■ Task to carry out ■
Please copy each line in the records below that contains the string "eexists".

■ Entries shown ■

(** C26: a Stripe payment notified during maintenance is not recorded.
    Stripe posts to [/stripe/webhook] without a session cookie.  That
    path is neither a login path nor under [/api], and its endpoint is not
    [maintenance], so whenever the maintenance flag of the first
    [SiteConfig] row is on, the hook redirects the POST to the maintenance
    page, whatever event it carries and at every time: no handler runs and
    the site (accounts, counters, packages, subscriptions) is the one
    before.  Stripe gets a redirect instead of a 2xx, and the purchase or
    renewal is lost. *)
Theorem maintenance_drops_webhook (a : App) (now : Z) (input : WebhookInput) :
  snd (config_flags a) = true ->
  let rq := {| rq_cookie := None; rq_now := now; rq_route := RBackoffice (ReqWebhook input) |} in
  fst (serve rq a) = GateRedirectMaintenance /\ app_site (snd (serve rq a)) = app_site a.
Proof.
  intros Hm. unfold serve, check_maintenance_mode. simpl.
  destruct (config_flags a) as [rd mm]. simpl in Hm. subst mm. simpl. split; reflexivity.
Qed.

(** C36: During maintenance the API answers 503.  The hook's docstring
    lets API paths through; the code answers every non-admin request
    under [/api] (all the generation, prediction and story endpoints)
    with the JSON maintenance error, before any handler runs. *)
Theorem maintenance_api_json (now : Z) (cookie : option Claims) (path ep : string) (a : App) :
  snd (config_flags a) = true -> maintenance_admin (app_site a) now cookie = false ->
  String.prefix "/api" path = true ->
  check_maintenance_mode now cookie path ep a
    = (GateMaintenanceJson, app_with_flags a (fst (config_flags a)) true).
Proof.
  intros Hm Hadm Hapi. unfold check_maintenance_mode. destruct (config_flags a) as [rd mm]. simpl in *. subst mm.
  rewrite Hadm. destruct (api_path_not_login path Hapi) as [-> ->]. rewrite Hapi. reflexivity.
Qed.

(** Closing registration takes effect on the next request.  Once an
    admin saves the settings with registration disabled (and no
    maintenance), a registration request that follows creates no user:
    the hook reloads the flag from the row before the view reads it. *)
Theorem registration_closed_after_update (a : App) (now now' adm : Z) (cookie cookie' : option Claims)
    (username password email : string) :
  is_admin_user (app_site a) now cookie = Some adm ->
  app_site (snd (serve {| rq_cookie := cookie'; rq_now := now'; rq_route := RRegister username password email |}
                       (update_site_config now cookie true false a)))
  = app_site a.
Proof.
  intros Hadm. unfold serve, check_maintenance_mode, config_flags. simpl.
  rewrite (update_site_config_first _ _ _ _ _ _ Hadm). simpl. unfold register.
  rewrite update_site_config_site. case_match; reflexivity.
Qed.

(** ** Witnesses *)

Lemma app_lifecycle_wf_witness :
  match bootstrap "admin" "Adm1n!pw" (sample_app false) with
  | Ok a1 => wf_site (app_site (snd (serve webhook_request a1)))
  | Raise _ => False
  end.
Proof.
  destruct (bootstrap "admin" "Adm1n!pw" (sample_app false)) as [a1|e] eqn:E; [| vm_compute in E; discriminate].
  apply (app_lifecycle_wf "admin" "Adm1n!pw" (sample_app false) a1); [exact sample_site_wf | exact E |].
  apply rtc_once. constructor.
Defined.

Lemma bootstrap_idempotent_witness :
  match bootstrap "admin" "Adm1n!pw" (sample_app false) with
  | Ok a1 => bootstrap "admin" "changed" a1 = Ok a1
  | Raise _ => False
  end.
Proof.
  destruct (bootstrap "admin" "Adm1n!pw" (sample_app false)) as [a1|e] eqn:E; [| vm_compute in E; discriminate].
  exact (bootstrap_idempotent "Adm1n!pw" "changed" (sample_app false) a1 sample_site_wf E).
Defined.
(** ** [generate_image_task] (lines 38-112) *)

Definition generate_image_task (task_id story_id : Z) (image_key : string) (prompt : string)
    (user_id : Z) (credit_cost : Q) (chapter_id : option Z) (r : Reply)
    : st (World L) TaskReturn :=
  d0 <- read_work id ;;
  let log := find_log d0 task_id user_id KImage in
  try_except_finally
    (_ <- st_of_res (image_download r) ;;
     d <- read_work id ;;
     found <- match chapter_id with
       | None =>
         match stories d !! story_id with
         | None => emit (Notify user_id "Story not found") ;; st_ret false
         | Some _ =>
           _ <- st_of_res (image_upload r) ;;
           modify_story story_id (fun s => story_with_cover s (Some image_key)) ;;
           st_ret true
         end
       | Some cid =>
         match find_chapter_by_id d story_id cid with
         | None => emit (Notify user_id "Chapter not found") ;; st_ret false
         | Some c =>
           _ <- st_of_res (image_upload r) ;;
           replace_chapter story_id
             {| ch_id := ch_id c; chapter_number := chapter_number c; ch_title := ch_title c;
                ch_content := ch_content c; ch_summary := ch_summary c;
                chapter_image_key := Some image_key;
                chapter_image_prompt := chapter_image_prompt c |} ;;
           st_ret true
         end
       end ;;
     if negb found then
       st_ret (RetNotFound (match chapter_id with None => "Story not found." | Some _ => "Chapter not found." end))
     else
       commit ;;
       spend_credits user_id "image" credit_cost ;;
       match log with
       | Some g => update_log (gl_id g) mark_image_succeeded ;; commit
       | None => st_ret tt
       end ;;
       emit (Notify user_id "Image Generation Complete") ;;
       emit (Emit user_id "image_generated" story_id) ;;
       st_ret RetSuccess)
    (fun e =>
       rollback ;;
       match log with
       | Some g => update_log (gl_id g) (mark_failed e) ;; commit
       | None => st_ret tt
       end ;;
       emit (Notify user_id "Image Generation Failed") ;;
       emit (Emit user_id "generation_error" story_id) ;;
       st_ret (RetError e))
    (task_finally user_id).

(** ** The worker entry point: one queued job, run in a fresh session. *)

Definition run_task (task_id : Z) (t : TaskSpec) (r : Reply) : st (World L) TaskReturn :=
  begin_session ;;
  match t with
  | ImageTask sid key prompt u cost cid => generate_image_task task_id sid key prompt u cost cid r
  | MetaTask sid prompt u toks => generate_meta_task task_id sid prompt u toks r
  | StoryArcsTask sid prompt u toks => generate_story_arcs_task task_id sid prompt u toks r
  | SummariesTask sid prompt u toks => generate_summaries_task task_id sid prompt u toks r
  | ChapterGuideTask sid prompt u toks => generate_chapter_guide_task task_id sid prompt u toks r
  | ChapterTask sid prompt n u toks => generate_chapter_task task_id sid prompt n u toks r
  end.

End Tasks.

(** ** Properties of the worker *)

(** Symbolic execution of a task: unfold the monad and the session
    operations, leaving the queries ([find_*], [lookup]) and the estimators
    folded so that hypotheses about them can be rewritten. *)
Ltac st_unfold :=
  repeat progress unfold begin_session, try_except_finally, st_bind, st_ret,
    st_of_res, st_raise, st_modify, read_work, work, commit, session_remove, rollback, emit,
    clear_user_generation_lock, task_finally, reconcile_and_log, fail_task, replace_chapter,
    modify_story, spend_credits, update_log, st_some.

--

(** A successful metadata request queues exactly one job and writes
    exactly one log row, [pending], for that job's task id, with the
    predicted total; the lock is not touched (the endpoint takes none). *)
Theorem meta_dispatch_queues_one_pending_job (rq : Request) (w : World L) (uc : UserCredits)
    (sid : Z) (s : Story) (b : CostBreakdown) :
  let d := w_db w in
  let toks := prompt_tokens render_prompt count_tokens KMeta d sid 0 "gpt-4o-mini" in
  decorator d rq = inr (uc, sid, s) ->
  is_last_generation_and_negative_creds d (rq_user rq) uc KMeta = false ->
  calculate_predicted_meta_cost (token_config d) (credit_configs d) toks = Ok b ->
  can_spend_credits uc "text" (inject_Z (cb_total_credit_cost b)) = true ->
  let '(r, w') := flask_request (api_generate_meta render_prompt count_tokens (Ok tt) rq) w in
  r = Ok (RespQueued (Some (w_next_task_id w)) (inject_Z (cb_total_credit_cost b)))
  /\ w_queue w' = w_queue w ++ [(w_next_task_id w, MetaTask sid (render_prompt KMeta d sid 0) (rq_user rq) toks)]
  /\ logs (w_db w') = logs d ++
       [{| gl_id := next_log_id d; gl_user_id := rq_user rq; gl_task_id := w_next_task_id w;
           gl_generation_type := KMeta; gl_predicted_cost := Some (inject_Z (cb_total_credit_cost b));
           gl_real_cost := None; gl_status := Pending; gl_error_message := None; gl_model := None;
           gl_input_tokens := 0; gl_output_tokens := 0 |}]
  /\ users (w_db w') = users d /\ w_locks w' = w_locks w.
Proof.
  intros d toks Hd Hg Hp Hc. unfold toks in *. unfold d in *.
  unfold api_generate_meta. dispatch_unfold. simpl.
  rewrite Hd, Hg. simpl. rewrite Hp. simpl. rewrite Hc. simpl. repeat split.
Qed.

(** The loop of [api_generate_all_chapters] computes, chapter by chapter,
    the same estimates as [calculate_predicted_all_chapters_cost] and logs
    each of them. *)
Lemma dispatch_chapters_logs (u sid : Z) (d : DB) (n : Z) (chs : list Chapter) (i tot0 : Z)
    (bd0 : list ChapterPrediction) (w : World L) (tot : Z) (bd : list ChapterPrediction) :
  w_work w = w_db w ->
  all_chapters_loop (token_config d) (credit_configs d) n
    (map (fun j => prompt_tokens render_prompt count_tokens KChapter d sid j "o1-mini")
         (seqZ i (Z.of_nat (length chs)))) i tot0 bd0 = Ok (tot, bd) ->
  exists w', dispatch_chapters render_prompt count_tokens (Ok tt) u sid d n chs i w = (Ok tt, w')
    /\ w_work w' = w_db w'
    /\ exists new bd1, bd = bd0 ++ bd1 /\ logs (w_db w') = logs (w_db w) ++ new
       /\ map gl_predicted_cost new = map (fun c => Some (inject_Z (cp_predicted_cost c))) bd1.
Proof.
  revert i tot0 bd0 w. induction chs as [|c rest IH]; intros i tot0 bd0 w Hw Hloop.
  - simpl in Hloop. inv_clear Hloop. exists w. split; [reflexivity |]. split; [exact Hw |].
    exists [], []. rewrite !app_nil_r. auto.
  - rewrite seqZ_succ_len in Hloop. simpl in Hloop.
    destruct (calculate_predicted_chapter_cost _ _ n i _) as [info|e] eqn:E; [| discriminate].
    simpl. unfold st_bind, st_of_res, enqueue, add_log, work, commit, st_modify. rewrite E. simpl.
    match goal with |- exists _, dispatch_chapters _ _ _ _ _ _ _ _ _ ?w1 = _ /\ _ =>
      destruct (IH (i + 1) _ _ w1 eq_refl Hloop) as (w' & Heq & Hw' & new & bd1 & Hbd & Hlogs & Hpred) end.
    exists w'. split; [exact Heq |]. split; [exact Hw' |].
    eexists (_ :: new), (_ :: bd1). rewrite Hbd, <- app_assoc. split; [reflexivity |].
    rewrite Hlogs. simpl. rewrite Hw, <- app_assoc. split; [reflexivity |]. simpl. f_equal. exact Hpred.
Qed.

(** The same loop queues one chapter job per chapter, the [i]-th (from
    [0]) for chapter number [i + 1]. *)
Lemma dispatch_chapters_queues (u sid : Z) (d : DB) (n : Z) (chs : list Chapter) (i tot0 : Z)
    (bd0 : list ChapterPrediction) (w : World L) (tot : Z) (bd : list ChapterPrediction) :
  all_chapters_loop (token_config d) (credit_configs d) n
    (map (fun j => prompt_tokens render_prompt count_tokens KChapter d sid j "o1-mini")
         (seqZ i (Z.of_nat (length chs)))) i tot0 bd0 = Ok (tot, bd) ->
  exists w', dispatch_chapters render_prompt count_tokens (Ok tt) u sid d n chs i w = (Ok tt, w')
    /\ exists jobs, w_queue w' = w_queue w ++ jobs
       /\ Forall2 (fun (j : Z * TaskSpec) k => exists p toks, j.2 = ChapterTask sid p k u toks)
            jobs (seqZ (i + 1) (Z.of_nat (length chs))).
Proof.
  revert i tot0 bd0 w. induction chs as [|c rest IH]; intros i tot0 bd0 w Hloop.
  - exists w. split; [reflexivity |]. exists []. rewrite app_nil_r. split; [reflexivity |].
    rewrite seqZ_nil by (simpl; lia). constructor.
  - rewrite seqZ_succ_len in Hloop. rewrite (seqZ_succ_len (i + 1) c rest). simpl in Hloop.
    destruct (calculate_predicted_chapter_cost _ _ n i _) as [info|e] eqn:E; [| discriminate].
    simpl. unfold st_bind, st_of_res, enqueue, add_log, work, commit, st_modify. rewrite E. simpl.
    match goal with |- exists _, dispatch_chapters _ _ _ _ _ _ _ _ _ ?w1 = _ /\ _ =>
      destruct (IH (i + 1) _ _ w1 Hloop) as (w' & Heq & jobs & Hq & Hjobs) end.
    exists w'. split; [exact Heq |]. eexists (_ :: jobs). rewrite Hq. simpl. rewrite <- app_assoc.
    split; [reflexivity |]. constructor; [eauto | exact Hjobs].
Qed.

■ Finished exercise ■
    eexists (_ :: new), (_ :: bd1). rewrite Hbd, <- app_assoc. split; [reflexivity |].
    exists w'. split; [exact Heq |]. eexists (_ :: jobs). rewrite Hq. simpl. rewrite <- app_assoc.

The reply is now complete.